Mas, naquilo a que já chegamos, andemos segundo a mesma regra, e sintamos o mesmo.
O que significa perfeição no contexto bíblico muito usado pelo apóstolo Paulo? Significa que a nova criatura em Cristo atingiu o mesmo nível de caráter e poder de Deus?
A resposta é não. A palavra "perfeição", à risca da letra, no sentido gramatical moderno, ou no sentido da letra morta, como diz o apóstolo Paulo, não deve ser aplicada ao sentido bíblico, principalmente no contexto do verso em epígrafe: Filipenses 3.16.

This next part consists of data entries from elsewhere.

(* ===== verification/Lifecycle.v ===== *)
(** * Starting and closing the dashboard ([output/dashboard.go])

    [Start]'s goroutine and [Close] meet on two channels: [stop], which [Close]
    closes, and [done], which the goroutine closes as it leaves.  The states of
    both sides and every interleaving of their steps; a send or a receive that
    cannot proceed is a step that is not enabled. *)

From S2P Require Import Prelude.

(** Where the repainting goroutine is: not launched; in the first [Paint] or the
    one after a tick; at the [select]; returned. *)
Inductive painter := NotStarted | Painting | Selecting | Exited.

(** Where the call of [Close] is: not made; past the test of [closed], which it
    has set; past [close(d.stop)], receiving from [done]; past that, in the last
    [Paint]; returned. *)
Inductive closer := NotCalled | Marked | Waiting | LastPaint | Returned.

#[export] Instance painter_eq_dec : EqDecision painter.
Proof. solve_decision. Defined.
#[export] Instance closer_eq_dec : EqDecision closer.
Proof. solve_decision. Defined.

Record life := mkLife {
  lf_closed : bool;
  lf_stop : bool;
  lf_done : bool;
  lf_painter : painter;
  lf_closer : closer;
  lf_frames : list bool
}.
(** [lf_frames]: one entry a frame painted, oldest first; true for the last one,
    painted by [Close]. *)

Definition new_life : life := mkLife false false false NotStarted NotCalled [].

Inductive step : life -> life -> Prop :=
  (** [Start], of a display not yet closed *)
  | step_start l :
      lf_painter l = NotStarted -> lf_closer l = NotCalled ->
      step l (mkLife (lf_closed l) (lf_stop l) (lf_done l) Painting (lf_closer l) (lf_frames l))
  | step_painted l :
      lf_painter l = Painting ->
      step l (mkLife (lf_closed l) (lf_stop l) (lf_done l) Selecting (lf_closer l) (lf_frames l ++ [false]))
  (** [case <-t.C]: Go's [select] may choose it although [stop] is closed too *)
  | step_tick l :
      lf_painter l = Selecting ->
      step l (mkLife (lf_closed l) (lf_stop l) (lf_done l) Painting (lf_closer l) (lf_frames l))
  (** [case <-d.stop: return], and the deferred [close(d.done)] *)
  | step_stop l :
      lf_painter l = Selecting -> lf_stop l = true ->
      step l (mkLife (lf_closed l) (lf_stop l) true Exited (lf_closer l) (lf_frames l))
  (** [Close] *)
  | step_mark l :
      lf_closer l = NotCalled -> lf_closed l = false ->
      step l (mkLife true (lf_stop l) (lf_done l) (lf_painter l) Marked (lf_frames l))
  | step_close_stop l :
      lf_closer l = Marked ->
      step l (mkLife (lf_closed l) true (lf_done l) (lf_painter l) Waiting (lf_frames l))
  | step_receive l :
      lf_closer l = Waiting -> lf_done l = true ->
      step l (mkLife (lf_closed l) (lf_stop l) (lf_done l) (lf_painter l) LastPaint (lf_frames l))
  | step_last l :
      lf_closer l = LastPaint ->
      step l (mkLife (lf_closed l) (lf_stop l) (lf_done l) (lf_painter l) Returned (lf_frames l ++ [true])).

Create HintDb lifecycle.
#[export] Hint Constructors step : lifecycle.

(** A later call of [Close] finds [closed] set and returns at once. *)
Definition second_Close_returns (l : life) : bool := lf_closed l.

Definition reachable : life -> Prop := rtc step new_life.

(** ** Invariant: the channels and the flag follow from where the two sides are *)

Record life_inv (l : life) : Prop := {
  li_closed : lf_closed l = negb (bool_decide (lf_closer l = NotCalled));
  li_stop : lf_stop l = negb (bool_decide (lf_closer l = NotCalled)) && negb (bool_decide (lf_closer l = Marked));
  li_done : lf_done l = bool_decide (lf_painter l = Exited);
  li_last : lf_closer l = LastPaint \/ lf_closer l = Returned -> lf_painter l = Exited;
  li_frames : exists n, lf_frames l = replicate n false ++ (if bool_decide (lf_closer l = Returned) then [true] else [])
}.

Lemma step_inv l l' : step l l' -> life_inv l -> life_inv l'.
Proof.
  intros Hstep [Hc Hs Hd Hl [n Hf]]. destruct Hstep as [l Hp Hq|l Hp|l Hp|l Hp Hq|l Hq|l Hq|l Hq Hr|l Hq];
    rewrite ?Hp, ?Hq in *; split; cbn [lf_closed lf_stop lf_done lf_painter lf_closer lf_frames]; rewrite ?Hp, ?Hq; try done.
  all: try (intros [?|?]; congruence).
  all: try (intros H; by specialize (Hl H)).
  all: try (exists n; exact Hf).
  - exists (n + 1)%nat. assert (lf_closer l <> Returned) by (intros E; by specialize (Hl (or_intror E))).
    rewrite Hf, bool_decide_eq_false_2, !app_nil_r by done. by rewrite replicate_add.
  - intros _. rewrite Hr in Hd. symmetry in Hd. by apply bool_decide_eq_true in Hd.
  - intros _. apply Hl. by left.
  - exists n. by rewrite Hf, <- app_assoc.
Qed.

Lemma reachable_inv l : reachable l -> life_inv l.
Proof.
  intros Hr. unfold reachable in Hr. revert Hr. apply (rtc_ind_r life_inv).
  - split; try done; [by intros [|]|by exists 0%nat].
  - intros y z _ Hs Hy. by eapply step_inv.
Qed.

(** ** Progress

    What is left to do once [Close] has been called; only ticks add to it. *)
Definition painter_work (p : painter) : nat := match p with Painting => 2 | Selecting => 1 | _ => 0 end.
Definition closer_work (c : closer) : nat :=
  match c with NotCalled => 4 | Marked => 3 | Waiting => 2 | LastPaint => 1 | Returned => 0 end.
Definition work (l : life) : nat := painter_work (lf_painter l) + closer_work (lf_closer l).

Definition is_tick (l l' : life) : bool :=
  bool_decide (lf_painter l = Selecting) && bool_decide (lf_painter l' = Painting).

(** A run with the number of its ticks and of its steps. *)
Inductive run : nat -> nat -> life -> life -> Prop :=
  | run_refl l : run 0 0 l l
  | run_step t n l l' l'' : step l l' -> run t n l' l'' -> run ((if is_tick l l' then 1 else 0) + t) (S n) l l''.

(** Closing has begun, of a display that was started. *)
Definition closing (l : life) : Prop := lf_painter l <> NotStarted /\ lf_closer l <> NotCalled.

Lemma closing_step l l' :
  step l l' -> closing l -> closing l' /\ if is_tick l l' then work l' = S (work l) else work l = S (work l').
Proof.
  intros Hstep [Hp Hc]. unfold closing, work, is_tick.
  destruct Hstep as [l H1 H2|l H1|l H1|l H1 H2|l H1 H2|l H1|l H1 H2|l H1];
    cbn [lf_painter lf_closer]; rewrite ?H1 in *; try done.
  all: split; [by split|]; repeat case_bool_decide; cbn [andb painter_work closer_work]; try congruence; lia.
Qed.

Lemma run_work t n l l' : run t n l l' -> closing l -> closing l' /\ (n + work l' = work l + 2 * t)%nat.
Proof.
  induction 1 as [l|t n l l1 l' Hstep Hrun IH]; intros Hcl; [split; [done|lia]|].
  destruct (closing_step _ _ Hstep Hcl) as [Hcl1 Hw]. destruct (IH Hcl1) as [Hcl' Hn]. split; [done|].
  destruct (is_tick l l1); lia.
Qed.

Lemma run_rtc t n l l' : run t n l l' -> rtc step l l'.
Proof. induction 1; [done|by eapply rtc_l]. Qed.

(** Until [Close] has returned something other than a tick can happen. *)
Lemma closing_progress l :
  life_inv l -> closing l -> lf_closer l <> Returned ->
  exists l', step l l' /\ is_tick l l' = false.
Proof.
  intros [Hc Hs Hd Hl _] [Hp Hq] Hr. destruct (lf_closer l) eqn:Ec; try done.
  - eexists. split; [by apply step_close_stop|]. unfold is_tick. cbn. destruct (lf_painter l); done.
  - cbn in Hs. destruct (lf_painter l) eqn:Ep; try done.
    + eexists. split; [by apply step_painted|]. unfold is_tick. by rewrite Ep.
    + eexists. split; [by apply step_stop|]. unfold is_tick. by rewrite Ep.
    + eexists. split; [by apply step_receive|]. unfold is_tick. by rewrite Ep.
  - eexists. split; [by apply step_last|]. unfold is_tick. cbn. by rewrite Hl by by left.
Qed.

(** A display closed without having been started never gets past [<-d.done]. *)
Definition stranded (l : life) : Prop :=
  lf_painter l = NotStarted /\ (lf_closer l = Marked \/ lf_closer l = Waiting).

Lemma stranded_step l l' : step l l' -> life_inv l -> stranded l -> stranded l'.
Proof.
  intros Hstep [_ _ Hd _ _] [Hp Hc]. unfold stranded.
  destruct Hstep as [l H1 H2|l H1|l H1|l H1 H2|l H1 H2|l H1|l H1 H2|l H1]; cbn; rewrite ?Hp in *; try congruence;
    try (by destruct Hc; congruence); [|].
  - by split; [|right].
  - rewrite H2 in Hd. by rewrite bool_decide_eq_false_2 in Hd by done.
Qed.

(** C27: [Close] returns if and only if the display was started.  Take any state
    reached with [Close] called.  If [Start] was called before: in every run the
    number of steps is at most the five that are left plus two for each tick of
    the clock that Go's [select] preferred to the closed [stop] channel; as long
    as [Close] has not returned, a step other than a tick is possible; and when
    it has, nothing is left to happen and the last frame on the screen is the
    one [Close] painted.  If [Start] was not called (its comment calls it
    optional), [Close] never returns: every run gets stuck at [<-d.done]. *)
Theorem Close_returns_iff_started l :
  reachable l -> lf_closer l <> NotCalled ->
  (lf_painter l <> NotStarted ->
     forall t n l', run t n l l' ->
       (n <= 5 + 2 * t)%nat
       /\ (lf_closer l' <> Returned -> exists l'', step l' l'' /\ is_tick l' l'' = false)
       /\ (lf_closer l' = Returned -> (forall l'', ~ step l' l'') /\ exists k, lf_frames l' = replicate k false ++ [true]))
  /\ (lf_painter l = NotStarted ->
     forall l', rtc step l l' -> lf_closer l' <> Returned /\ (lf_closer l' = Waiting -> forall l'', ~ step l' l'')).
Proof.
  intros Hreach Hcalled. pose proof (reachable_inv l Hreach) as Hinv. split.
  - intros Hstarted t n l' Hrun. destruct (run_work _ _ _ _ Hrun (conj Hstarted Hcalled)) as [Hcl Hn].
    pose proof (reachable_inv l' (transitivity (R := rtc step) Hreach (run_rtc _ _ _ _ Hrun))) as Hinv'. split_and!.
    + assert (work l <= 5)%nat; [|lia]. unfold work. destruct (lf_painter l), (lf_closer l); cbn; first [done|lia].
    + intros Hr. by apply closing_progress.
    + intros Hr. split; [|destruct (li_frames l' Hinv') as [k Hk]; exists k; by rewrite Hk, Hr].
      pose proof (li_last l' Hinv' (or_intror Hr)) as Hex. intros l'' Hstep. inversion Hstep; congruence.
  - intros Hns l' Hrun.
    assert (Hst : stranded l).
    { split; [done|]. pose proof (li_last l Hinv) as Hl. destruct (lf_closer l); auto; try done; exfalso;
        [specialize (Hl (or_introl eq_refl))|specialize (Hl (or_intror eq_refl))]; congruence. }
    assert (Hboth : life_inv l' /\ stranded l').
    { revert Hinv Hst. clear -Hrun. induction Hrun as [l|l l1 l' Hs _ IH]; intros Hi Hst; [done|].
      apply IH; [by eapply step_inv|by eapply stranded_step]. }
    destruct Hboth as [Hinv' [Hp Hc]]. split; [by destruct Hc; congruence|].
    intros Hw l'' Hstep. pose proof (li_done l' Hinv') as Hd. rewrite Hp, bool_decide_eq_false_2 in Hd by done.
    inversion Hstep; congruence.
Qed.

(** Started and closed; and closed without a start. *)
Lemma Close_returns_iff_started_witness :
  let started := mkLife true false false Painting Marked [] in
  let never := mkLife true true false NotStarted Waiting [] in
  (forall t n l', run t n started l' -> (n <= 5 + 2 * t)%nat) /\ forall l', rtc step never l' -> lf_closer l' <> Returned.
Proof.
  split.
  - intros t n l' Hrun. refine (proj1 (proj1 (Close_returns_iff_started _ _ _) _ t n l' Hrun)); [|done|done].
    eapply rtc_l; [by apply step_start|]. eapply rtc_l; [by apply step_mark|]. done.
  - intros l' Hrun. refine (proj1 (proj2 (Close_returns_iff_started _ _ _) _ l' Hrun)); [|done|done].
    eapply rtc_l; [by apply step_mark|]. eapply rtc_l; [by apply step_close_stop|]. done.
Defined.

Se nos apegarmos ao sentido da "letra morta", desprovido do discernimento espiritual para o entendimento da mensagem, que é espiritual, vamos incorrer no erro de muitos teólogos modernos que criaram uma ideia humana do perfeccionismo.
Para a palavra inspirada de Deus, o sentido de perfeição começa a ocorrer desde o momento em que o homem começa a sua carreira religiosa e espiritual, cumprindo o que a Escritura Sagrada lhe pede, conforme o seu conhecimento e a prática imediata daquilo que ele está descobrindo como verdade.
Mesmo não conhecendo ainda toda a Escritura Sagrada, todos os mandamentos de Deus e todas as práticas e praxes religiosas sobre o bom testemunho de um verdadeiro cristão, ele é considerado perfeito por Deus se cumprir aquilo que aprendeu.
A palavra chave a partir de então é "crescimento". Assim como a descoberta da verdade é gradativa, o processo de aperfeiçoamento também o é. Até Jesus, o Filho de Deus, também passou por esse processo de aprendizado e aperfeiçoamento:
"Ainda que era Filho, aprendeu a obediência por meio daquilo que sofreu; e, tendo sido aperfeiçoado, veio a ser autor de eterna salvação para todos os que lhe obedecem," (Hb 5.8-9).
Jesus Cristo, sendo o pleno e perfeito exemplo para todos nós, em tudo, precisou passar por todo o processo que todo ser humano que se torna uma nova criatura espiritual deve experimentar, para que seja justificado e receba a esperança da vida eterna.
Quando Paulo usa os termos: "Mas, naquela medida de perfeição a que já chegamos, nela prossigamos." (Fp 3.16), confirma toda uma verdade de que o cristão não deve se acomodar no nível espiritual que já atingiu, mas continuar evoluindo até atingir a estatura do homem perfeito, Jesus, o Cristo. (Fp 4.13).
"Naquela medida de perfeição", indica claramente que o homem não deve retroceder daquela medida de perfeição que ele atingiu, mas continuar crescendo como um edifício que está sendo erigido rumo ao céu; assim também é o nosso "corpo" espiritual, crescer rumo a Deus, por meio de Cristo.
Nessa perfeição - diz Paulo: "Nela prossigamos". Continuar se aperfeiçoando é uma necessidade vital para a nova criatura em Cristo. Estagnar ou retroceder significa morte espiritual e o sofrimento das consequências no corpo físico, carnal.
O professo cristão acomodado, que já está cansado da religiosidade, nunca conheceu a Cristo, mas perdeu todo o seu tempo de vida servindo a uma religião, a uma empresa religiosa, e defendendo uma placa de igreja, mas o crente de verdade sempre crescerá e nunca se acomodará.
Professos crentes que vivem dando "carteiradas" nos novos conversos, buscando louvor, aplausos ou reconhecimento, porque já estão há décadas dentro de uma igreja esquentando os bancos, desperdiçando todo o seu tempo e toda uma vida.
Ser cristão de verdade significa crescer no conhecimento e na graça de Deus, por meio de Cristo, nosso Senhor.
Deus e Cristo Jesus sejam louvados! Amém.